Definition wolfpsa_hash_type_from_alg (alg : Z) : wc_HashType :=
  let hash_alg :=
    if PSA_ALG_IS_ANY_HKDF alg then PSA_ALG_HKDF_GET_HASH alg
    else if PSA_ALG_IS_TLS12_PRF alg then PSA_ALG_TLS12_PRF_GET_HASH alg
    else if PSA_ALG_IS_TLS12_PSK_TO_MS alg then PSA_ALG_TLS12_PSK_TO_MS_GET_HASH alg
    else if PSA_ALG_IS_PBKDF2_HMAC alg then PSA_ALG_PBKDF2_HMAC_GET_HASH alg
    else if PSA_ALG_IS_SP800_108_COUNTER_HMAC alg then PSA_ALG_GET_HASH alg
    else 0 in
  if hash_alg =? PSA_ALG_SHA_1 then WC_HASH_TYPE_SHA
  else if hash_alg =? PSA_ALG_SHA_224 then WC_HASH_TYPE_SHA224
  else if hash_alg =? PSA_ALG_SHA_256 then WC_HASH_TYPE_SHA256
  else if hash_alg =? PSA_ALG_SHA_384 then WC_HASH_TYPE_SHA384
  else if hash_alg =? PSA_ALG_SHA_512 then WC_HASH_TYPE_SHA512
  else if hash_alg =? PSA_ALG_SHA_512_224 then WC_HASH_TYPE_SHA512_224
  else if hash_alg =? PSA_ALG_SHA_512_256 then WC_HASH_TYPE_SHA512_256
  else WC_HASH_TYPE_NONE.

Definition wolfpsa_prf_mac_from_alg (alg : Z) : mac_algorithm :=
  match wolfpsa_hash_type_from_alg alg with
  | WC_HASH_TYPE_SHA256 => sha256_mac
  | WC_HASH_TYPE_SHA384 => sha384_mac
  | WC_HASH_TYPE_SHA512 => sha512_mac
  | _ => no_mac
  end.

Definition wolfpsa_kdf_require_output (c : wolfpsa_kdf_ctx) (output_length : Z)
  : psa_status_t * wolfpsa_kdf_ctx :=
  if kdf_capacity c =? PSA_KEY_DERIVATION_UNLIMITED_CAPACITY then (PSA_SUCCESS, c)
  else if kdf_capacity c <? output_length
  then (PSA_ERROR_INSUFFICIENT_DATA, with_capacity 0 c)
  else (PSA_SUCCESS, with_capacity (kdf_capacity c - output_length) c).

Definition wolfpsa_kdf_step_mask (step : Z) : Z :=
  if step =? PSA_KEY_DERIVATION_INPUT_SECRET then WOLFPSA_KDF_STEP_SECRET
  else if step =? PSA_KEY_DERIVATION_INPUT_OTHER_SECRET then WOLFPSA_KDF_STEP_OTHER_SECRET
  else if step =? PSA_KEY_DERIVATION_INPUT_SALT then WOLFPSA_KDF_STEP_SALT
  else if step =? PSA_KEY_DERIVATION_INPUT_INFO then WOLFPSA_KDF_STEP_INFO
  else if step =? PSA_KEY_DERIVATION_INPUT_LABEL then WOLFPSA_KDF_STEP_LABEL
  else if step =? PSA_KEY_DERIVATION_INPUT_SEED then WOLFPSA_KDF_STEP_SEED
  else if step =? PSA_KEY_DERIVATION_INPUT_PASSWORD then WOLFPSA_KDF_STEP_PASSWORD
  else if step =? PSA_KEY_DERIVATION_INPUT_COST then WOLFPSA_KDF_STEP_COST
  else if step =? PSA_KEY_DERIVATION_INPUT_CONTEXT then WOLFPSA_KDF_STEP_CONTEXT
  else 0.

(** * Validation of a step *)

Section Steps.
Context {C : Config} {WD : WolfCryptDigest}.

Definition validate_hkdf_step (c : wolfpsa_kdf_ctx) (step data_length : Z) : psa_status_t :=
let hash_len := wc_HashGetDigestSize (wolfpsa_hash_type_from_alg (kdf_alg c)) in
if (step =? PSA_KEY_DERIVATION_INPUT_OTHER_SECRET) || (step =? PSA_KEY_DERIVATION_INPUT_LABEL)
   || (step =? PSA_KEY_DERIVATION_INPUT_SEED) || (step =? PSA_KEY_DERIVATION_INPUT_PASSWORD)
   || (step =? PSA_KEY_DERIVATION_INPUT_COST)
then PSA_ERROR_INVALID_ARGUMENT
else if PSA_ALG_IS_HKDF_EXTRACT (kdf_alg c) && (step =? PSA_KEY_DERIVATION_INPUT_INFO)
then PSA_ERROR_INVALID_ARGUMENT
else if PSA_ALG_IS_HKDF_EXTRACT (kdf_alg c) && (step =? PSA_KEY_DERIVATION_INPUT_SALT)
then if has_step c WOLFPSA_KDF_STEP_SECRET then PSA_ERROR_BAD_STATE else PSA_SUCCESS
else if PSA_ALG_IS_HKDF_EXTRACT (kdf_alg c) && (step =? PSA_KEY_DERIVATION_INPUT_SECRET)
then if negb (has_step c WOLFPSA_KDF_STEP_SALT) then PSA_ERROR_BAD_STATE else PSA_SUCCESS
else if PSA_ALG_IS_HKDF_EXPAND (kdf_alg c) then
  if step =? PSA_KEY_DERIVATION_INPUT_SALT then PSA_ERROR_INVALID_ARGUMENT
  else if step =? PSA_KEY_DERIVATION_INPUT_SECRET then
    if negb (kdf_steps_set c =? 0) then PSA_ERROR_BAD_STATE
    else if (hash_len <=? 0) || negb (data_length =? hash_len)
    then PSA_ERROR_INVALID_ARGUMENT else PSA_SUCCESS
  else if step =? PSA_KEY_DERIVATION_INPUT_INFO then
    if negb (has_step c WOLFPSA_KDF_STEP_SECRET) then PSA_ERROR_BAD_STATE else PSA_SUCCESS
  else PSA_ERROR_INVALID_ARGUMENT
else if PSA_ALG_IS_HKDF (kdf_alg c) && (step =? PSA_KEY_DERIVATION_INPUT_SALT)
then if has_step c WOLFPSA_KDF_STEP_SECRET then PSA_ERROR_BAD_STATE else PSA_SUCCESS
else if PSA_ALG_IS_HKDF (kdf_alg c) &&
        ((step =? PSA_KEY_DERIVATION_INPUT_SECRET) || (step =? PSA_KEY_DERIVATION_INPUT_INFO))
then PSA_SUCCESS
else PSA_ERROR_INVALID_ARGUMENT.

==

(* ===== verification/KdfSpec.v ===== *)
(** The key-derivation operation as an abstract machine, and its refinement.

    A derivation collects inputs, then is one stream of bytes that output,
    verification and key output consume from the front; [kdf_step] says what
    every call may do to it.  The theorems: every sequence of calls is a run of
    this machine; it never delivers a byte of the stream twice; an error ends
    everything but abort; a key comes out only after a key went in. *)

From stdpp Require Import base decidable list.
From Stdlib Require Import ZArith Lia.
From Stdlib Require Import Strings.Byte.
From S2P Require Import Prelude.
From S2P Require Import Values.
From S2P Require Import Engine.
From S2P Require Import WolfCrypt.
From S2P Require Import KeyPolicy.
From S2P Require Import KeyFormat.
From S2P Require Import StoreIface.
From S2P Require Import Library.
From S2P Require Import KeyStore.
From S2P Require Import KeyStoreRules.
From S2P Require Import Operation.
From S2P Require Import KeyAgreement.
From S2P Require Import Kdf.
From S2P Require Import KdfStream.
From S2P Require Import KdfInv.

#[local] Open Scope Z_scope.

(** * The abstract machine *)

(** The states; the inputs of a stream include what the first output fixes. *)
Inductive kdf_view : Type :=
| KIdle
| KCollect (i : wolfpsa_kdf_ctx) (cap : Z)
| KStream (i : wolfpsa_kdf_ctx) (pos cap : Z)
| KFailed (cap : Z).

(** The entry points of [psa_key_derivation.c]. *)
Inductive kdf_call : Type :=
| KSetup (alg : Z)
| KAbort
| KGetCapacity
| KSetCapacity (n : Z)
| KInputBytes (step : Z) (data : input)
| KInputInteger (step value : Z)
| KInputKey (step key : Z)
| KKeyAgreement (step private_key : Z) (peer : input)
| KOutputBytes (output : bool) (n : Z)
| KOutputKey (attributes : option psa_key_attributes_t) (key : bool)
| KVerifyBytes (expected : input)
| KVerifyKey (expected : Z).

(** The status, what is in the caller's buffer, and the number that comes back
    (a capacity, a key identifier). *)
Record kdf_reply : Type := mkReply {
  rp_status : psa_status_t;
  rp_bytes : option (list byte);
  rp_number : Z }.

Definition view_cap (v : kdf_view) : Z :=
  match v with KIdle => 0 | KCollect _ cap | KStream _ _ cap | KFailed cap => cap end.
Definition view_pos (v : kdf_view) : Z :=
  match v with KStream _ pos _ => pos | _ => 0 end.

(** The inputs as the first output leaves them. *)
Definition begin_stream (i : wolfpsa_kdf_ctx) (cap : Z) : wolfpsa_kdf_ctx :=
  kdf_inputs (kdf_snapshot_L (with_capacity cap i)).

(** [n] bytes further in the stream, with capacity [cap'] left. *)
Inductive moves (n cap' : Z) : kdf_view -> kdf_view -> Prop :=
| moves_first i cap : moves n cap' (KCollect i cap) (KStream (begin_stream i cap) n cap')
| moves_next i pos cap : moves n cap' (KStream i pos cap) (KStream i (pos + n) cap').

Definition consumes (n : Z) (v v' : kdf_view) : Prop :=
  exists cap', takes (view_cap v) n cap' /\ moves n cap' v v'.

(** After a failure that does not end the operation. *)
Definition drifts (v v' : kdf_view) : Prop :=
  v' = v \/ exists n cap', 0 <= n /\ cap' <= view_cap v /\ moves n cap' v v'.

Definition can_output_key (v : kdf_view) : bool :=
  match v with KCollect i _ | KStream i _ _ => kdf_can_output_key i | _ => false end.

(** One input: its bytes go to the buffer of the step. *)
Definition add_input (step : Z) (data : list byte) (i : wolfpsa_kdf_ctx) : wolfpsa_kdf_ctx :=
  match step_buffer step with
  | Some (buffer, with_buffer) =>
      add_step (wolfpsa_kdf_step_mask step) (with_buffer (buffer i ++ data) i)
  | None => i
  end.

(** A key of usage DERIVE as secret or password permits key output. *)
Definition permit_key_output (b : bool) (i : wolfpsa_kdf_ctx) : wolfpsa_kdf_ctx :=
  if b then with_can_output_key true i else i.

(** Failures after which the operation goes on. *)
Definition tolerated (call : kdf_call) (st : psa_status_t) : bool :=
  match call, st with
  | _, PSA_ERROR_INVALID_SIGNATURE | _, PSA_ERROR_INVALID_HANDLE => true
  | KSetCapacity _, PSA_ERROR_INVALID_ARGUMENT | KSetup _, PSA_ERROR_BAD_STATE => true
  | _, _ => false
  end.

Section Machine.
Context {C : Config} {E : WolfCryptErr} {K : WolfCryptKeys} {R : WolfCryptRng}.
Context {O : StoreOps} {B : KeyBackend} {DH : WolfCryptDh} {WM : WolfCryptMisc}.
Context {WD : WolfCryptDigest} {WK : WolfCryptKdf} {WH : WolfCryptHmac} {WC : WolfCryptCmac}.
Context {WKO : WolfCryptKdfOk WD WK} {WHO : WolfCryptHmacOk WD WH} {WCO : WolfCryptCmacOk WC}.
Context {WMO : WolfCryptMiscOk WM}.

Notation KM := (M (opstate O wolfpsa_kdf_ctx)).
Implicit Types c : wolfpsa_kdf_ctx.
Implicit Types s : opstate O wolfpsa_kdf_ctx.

WHAT IS REQUIRED |
The lines you need are those holding the word "Config"; copy each of them from the material above.

ANSWER AREA |
Context {C : Config} {WD : WolfCryptDigest}.
Context {C : Config} {E : WolfCryptErr} {K : WolfCryptKeys} {R : WolfCryptRng}.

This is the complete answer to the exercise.